WHAT NEEDS TO BE DONE
Instruction for the entries that follow: retype exactly the lines from the line with "Lemma rstrip_head_kept (chars" to the line with "Proof. unfold py_strip.", both included, and omit all others.

[RECORDS FOR THIS EXERCISE — start]

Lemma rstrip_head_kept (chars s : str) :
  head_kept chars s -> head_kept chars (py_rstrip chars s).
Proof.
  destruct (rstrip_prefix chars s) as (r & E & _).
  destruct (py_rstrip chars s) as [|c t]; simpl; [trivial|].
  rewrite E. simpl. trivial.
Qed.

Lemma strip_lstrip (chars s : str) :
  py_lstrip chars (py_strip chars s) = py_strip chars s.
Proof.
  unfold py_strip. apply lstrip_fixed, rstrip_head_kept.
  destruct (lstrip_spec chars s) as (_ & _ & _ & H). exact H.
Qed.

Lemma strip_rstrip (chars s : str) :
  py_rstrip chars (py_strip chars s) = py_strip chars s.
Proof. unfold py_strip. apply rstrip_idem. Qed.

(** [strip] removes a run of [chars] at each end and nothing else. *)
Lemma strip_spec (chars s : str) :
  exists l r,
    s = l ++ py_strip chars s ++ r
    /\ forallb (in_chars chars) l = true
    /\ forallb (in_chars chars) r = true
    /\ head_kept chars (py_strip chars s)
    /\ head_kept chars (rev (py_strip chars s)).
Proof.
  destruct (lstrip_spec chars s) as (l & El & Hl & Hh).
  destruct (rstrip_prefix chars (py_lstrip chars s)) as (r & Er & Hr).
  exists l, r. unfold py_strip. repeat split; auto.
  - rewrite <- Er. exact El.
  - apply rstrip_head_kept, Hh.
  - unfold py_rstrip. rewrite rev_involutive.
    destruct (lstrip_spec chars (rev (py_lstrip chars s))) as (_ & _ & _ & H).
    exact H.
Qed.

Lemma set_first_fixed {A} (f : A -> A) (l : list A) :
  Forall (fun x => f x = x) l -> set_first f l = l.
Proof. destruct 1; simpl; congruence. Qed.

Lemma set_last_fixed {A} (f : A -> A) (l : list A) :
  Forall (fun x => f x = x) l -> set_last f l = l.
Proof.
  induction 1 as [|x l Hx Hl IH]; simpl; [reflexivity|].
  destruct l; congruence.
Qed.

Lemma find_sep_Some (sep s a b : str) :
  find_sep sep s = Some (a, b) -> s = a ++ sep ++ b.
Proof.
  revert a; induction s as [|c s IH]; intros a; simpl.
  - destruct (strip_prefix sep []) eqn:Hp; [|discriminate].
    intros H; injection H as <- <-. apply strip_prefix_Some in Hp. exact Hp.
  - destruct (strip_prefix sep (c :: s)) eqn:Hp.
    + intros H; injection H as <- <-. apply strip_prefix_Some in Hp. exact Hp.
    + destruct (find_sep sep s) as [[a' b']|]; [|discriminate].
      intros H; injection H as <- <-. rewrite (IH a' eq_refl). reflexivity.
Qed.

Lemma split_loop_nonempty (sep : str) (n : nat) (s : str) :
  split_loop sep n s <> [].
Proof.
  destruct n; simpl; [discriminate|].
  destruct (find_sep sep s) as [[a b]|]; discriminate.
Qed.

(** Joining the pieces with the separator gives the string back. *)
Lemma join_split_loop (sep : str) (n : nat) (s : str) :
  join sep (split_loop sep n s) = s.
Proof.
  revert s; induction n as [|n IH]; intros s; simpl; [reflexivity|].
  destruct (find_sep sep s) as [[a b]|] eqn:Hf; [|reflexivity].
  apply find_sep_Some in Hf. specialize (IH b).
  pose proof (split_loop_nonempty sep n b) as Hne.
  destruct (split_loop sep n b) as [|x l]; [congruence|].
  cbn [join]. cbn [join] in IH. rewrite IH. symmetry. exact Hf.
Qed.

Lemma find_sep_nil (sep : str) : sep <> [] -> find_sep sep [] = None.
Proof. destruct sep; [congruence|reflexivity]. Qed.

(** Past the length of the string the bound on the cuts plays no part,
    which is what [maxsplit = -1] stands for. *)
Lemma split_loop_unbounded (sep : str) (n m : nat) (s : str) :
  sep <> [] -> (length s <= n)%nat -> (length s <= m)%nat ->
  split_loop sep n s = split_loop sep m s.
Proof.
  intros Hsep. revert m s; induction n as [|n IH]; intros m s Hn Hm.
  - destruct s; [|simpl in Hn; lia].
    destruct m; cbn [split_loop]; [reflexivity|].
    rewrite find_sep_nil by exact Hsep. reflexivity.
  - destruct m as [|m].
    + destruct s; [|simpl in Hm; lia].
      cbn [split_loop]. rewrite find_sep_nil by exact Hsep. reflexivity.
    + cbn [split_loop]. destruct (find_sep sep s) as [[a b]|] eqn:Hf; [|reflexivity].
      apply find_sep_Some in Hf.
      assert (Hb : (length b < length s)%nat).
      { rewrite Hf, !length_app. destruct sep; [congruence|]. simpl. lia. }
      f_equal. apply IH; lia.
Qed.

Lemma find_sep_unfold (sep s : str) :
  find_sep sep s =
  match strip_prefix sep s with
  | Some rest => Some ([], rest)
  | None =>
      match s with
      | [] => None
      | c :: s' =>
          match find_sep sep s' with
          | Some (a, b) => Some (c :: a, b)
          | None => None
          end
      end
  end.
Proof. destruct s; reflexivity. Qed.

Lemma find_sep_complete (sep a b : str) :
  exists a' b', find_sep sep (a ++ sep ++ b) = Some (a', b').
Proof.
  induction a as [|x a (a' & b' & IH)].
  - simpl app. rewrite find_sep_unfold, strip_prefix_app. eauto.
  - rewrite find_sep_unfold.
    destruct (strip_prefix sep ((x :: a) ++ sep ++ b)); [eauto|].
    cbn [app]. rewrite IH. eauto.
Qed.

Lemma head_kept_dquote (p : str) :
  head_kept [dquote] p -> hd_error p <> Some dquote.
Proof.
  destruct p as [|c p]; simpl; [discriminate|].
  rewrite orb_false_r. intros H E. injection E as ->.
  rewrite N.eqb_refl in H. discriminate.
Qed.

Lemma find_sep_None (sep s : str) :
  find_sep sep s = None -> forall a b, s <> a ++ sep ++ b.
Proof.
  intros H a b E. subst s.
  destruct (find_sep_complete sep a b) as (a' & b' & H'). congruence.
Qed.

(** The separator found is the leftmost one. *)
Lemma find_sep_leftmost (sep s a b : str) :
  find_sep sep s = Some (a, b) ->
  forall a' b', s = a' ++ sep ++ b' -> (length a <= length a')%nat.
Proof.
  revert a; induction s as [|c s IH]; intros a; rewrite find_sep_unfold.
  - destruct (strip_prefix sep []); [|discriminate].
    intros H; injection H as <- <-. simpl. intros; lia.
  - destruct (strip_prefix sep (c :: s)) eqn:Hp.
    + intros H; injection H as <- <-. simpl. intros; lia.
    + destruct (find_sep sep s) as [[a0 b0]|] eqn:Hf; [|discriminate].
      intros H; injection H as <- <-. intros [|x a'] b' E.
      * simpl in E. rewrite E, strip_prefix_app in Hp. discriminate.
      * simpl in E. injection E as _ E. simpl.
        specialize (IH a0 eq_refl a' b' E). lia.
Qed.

[RECORDS FOR THIS EXERCISE — finish]
[RECORDS FOR THIS EXERCISE — start]

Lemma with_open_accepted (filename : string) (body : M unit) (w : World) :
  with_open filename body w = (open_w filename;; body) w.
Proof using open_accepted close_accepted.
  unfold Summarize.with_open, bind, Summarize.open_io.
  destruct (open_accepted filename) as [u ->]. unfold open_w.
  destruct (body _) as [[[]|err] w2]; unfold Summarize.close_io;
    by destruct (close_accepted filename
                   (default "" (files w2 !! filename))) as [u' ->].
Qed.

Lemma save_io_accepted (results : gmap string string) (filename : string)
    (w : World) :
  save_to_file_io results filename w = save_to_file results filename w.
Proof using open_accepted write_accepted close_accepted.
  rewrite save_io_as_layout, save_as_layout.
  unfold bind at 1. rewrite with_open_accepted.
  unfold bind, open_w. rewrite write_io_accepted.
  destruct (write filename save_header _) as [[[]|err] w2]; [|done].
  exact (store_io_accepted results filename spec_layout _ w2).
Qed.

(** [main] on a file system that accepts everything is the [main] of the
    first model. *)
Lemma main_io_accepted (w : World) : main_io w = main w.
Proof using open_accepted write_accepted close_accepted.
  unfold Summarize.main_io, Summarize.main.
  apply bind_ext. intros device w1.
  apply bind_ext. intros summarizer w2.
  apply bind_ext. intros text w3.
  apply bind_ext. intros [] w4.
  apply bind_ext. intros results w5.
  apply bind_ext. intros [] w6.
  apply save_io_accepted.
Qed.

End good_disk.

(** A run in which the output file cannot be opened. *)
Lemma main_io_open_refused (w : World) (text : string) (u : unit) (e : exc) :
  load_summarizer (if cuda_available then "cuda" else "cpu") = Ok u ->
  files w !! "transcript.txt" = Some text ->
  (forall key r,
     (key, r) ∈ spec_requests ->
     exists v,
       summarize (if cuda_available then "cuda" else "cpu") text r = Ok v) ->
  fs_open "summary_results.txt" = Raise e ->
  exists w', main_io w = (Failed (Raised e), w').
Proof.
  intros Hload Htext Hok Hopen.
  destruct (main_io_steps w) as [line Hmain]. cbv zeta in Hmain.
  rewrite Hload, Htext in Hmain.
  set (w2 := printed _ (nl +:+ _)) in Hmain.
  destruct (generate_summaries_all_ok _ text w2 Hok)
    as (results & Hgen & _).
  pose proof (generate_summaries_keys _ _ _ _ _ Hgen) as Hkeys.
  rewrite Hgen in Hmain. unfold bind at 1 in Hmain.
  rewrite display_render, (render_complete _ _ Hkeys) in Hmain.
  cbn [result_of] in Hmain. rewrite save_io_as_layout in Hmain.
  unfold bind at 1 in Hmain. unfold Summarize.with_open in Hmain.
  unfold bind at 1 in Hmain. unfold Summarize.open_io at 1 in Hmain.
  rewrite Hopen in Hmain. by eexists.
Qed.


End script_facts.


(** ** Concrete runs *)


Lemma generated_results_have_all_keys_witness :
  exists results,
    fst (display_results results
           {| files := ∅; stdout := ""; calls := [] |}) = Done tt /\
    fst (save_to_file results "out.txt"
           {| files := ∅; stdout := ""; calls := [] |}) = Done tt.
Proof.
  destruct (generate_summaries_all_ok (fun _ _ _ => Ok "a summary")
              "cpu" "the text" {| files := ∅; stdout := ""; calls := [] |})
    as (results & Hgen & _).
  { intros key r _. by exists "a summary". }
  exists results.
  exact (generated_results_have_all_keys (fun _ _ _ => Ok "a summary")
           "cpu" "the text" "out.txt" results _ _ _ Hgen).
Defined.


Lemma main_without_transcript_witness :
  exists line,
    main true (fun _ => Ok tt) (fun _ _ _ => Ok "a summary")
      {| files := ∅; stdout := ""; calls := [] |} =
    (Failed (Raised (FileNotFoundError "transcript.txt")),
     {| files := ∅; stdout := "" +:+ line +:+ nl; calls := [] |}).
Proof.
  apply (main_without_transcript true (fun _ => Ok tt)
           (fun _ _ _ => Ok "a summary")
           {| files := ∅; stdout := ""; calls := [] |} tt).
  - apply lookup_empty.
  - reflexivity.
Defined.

[RECORDS FOR THIS EXERCISE — finish]

REPLY TO THE EXERCISE
Lemma rstrip_head_kept (chars s : str) :
  head_kept chars s -> head_kept chars (py_rstrip chars s).
Proof.
  destruct (rstrip_prefix chars s) as (r & E & _).
  destruct (py_rstrip chars s) as [|c t]; simpl; [trivial|].
  rewrite E. simpl. trivial.
Qed.

Lemma strip_lstrip (chars s : str) :
  py_lstrip chars (py_strip chars s) = py_strip chars s.
Proof.
  unfold py_strip. apply lstrip_fixed, rstrip_head_kept.
  destruct (lstrip_spec chars s) as (_ & _ & _ & H). exact H.
Qed.

Lemma strip_rstrip (chars s : str) :
  py_rstrip chars (py_strip chars s) = py_strip chars s.
Proof. unfold py_strip. apply rstrip_idem. Qed.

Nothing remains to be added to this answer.